- ABOUT THIS EXERCISE -
Starting at the line with "Definition commit_row (c", set down each line of the entries below through the last one, exactly as it stands.

- MATERIALS PROVIDED -

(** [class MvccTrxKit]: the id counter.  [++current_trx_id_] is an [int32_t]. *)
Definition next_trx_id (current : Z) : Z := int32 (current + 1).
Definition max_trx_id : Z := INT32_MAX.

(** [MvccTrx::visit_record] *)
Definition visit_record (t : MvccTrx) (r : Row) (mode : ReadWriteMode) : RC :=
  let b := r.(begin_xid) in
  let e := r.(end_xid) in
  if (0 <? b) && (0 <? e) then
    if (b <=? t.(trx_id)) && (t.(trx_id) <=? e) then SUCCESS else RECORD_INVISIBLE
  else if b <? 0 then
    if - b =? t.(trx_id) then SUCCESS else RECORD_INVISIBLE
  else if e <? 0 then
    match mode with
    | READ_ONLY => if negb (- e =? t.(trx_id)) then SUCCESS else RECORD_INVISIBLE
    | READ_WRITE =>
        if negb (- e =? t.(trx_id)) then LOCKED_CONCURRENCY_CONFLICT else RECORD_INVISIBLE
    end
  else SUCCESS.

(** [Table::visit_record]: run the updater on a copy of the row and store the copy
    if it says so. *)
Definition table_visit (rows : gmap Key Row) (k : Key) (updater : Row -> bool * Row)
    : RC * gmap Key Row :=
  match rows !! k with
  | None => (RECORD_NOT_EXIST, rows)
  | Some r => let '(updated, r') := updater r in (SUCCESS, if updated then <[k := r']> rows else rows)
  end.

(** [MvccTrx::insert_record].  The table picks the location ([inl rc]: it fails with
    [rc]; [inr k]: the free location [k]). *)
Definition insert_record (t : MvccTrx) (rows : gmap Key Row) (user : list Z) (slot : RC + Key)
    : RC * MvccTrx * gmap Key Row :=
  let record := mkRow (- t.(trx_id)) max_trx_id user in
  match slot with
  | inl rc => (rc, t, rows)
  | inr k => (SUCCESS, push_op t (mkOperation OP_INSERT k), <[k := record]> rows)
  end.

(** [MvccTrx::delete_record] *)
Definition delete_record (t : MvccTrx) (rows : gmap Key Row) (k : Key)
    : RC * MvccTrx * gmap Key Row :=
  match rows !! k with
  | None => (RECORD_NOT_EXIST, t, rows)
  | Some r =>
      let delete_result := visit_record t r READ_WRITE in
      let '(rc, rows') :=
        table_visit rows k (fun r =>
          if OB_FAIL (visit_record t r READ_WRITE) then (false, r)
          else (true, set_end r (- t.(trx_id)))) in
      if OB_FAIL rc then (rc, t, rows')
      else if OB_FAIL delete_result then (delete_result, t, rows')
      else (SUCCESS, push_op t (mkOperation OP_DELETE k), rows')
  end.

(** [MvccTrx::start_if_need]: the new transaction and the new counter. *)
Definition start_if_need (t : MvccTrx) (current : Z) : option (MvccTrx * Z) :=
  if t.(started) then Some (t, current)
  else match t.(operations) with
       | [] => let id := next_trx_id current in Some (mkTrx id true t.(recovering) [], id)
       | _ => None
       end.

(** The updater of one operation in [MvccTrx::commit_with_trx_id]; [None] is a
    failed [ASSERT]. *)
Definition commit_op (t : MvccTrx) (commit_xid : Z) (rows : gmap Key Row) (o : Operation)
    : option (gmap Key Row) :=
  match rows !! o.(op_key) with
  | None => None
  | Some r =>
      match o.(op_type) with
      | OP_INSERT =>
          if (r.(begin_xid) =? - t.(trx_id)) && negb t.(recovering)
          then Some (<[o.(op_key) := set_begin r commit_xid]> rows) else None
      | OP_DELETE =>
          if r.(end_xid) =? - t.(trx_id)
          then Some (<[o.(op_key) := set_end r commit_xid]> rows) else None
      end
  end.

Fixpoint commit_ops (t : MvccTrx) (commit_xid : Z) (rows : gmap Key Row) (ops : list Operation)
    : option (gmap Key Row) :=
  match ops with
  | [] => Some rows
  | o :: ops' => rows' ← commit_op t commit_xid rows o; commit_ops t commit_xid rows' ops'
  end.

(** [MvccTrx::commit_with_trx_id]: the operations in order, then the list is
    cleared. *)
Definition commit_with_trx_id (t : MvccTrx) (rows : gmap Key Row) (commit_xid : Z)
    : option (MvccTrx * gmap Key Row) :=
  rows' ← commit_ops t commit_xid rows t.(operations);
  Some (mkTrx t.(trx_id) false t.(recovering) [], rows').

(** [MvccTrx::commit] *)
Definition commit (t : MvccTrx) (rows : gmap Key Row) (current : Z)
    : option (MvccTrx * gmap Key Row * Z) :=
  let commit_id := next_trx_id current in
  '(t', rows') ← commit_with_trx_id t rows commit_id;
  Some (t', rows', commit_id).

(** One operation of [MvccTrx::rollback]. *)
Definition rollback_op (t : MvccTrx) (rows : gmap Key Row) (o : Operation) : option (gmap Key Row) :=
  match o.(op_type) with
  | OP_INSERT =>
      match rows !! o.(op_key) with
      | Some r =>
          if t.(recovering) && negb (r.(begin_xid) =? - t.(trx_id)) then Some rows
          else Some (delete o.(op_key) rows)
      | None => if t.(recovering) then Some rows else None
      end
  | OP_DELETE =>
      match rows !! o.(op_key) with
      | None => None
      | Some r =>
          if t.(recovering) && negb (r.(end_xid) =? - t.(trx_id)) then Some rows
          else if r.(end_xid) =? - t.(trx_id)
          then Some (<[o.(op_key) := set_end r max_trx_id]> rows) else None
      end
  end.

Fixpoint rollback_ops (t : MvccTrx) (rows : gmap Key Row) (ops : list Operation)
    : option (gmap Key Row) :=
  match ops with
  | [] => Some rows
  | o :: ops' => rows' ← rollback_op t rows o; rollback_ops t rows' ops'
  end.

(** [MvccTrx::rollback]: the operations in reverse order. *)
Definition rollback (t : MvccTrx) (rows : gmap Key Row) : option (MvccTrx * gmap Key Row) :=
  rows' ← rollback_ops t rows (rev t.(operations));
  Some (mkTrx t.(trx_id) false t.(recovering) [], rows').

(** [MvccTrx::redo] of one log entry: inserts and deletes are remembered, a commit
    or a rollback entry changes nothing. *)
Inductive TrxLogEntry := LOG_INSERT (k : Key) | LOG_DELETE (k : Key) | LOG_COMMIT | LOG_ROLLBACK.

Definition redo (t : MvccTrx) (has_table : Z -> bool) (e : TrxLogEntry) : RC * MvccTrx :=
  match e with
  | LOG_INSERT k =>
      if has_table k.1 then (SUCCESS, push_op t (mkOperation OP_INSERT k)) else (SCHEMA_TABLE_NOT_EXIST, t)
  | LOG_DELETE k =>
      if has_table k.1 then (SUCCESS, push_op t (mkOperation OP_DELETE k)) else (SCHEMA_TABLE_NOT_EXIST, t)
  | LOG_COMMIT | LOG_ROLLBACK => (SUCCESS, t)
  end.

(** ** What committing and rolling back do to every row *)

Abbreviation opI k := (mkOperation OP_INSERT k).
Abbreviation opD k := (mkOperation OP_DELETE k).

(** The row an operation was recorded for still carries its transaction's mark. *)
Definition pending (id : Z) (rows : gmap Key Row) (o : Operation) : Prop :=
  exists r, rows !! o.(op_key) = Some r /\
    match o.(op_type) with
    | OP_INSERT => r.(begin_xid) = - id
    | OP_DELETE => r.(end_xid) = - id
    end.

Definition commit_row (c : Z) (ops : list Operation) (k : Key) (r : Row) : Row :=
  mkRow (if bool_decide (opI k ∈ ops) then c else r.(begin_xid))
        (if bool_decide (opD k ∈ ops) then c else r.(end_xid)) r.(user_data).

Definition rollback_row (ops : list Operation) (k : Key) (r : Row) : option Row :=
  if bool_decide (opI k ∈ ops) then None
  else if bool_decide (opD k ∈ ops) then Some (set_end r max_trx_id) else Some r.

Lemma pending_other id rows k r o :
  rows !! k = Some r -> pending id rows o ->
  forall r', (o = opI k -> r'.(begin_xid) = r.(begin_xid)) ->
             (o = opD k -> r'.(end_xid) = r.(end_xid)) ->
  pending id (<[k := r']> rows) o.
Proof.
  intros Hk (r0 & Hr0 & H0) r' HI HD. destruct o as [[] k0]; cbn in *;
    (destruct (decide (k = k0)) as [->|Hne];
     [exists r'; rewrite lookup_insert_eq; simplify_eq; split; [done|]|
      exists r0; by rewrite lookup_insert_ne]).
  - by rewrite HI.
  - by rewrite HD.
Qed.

- OUTPUT OF THE TASK -
Definition commit_row (c : Z) (ops : list Operation) (k : Key) (r : Row) : Row :=
  mkRow (if bool_decide (opI k ∈ ops) then c else r.(begin_xid))
        (if bool_decide (opD k ∈ ops) then c else r.(end_xid)) r.(user_data).

Definition rollback_row (ops : list Operation) (k : Key) (r : Row) : option Row :=
  if bool_decide (opI k ∈ ops) then None
  else if bool_decide (opD k ∈ ops) then Some (set_end r max_trx_id) else Some r.

Lemma pending_other id rows k r o :
  rows !! k = Some r -> pending id rows o ->
  forall r', (o = opI k -> r'.(begin_xid) = r.(begin_xid)) ->
             (o = opD k -> r'.(end_xid) = r.(end_xid)) ->
  pending id (<[k := r']> rows) o.
Proof.
  intros Hk (r0 & Hr0 & H0) r' HI HD. destruct o as [[] k0]; cbn in *;
    (destruct (decide (k = k0)) as [->|Hne];
     [exists r'; rewrite lookup_insert_eq; simplify_eq; split; [done|]|
      exists r0; by rewrite lookup_insert_ne]).
  - by rewrite HI.
  - by rewrite HD.
Qed.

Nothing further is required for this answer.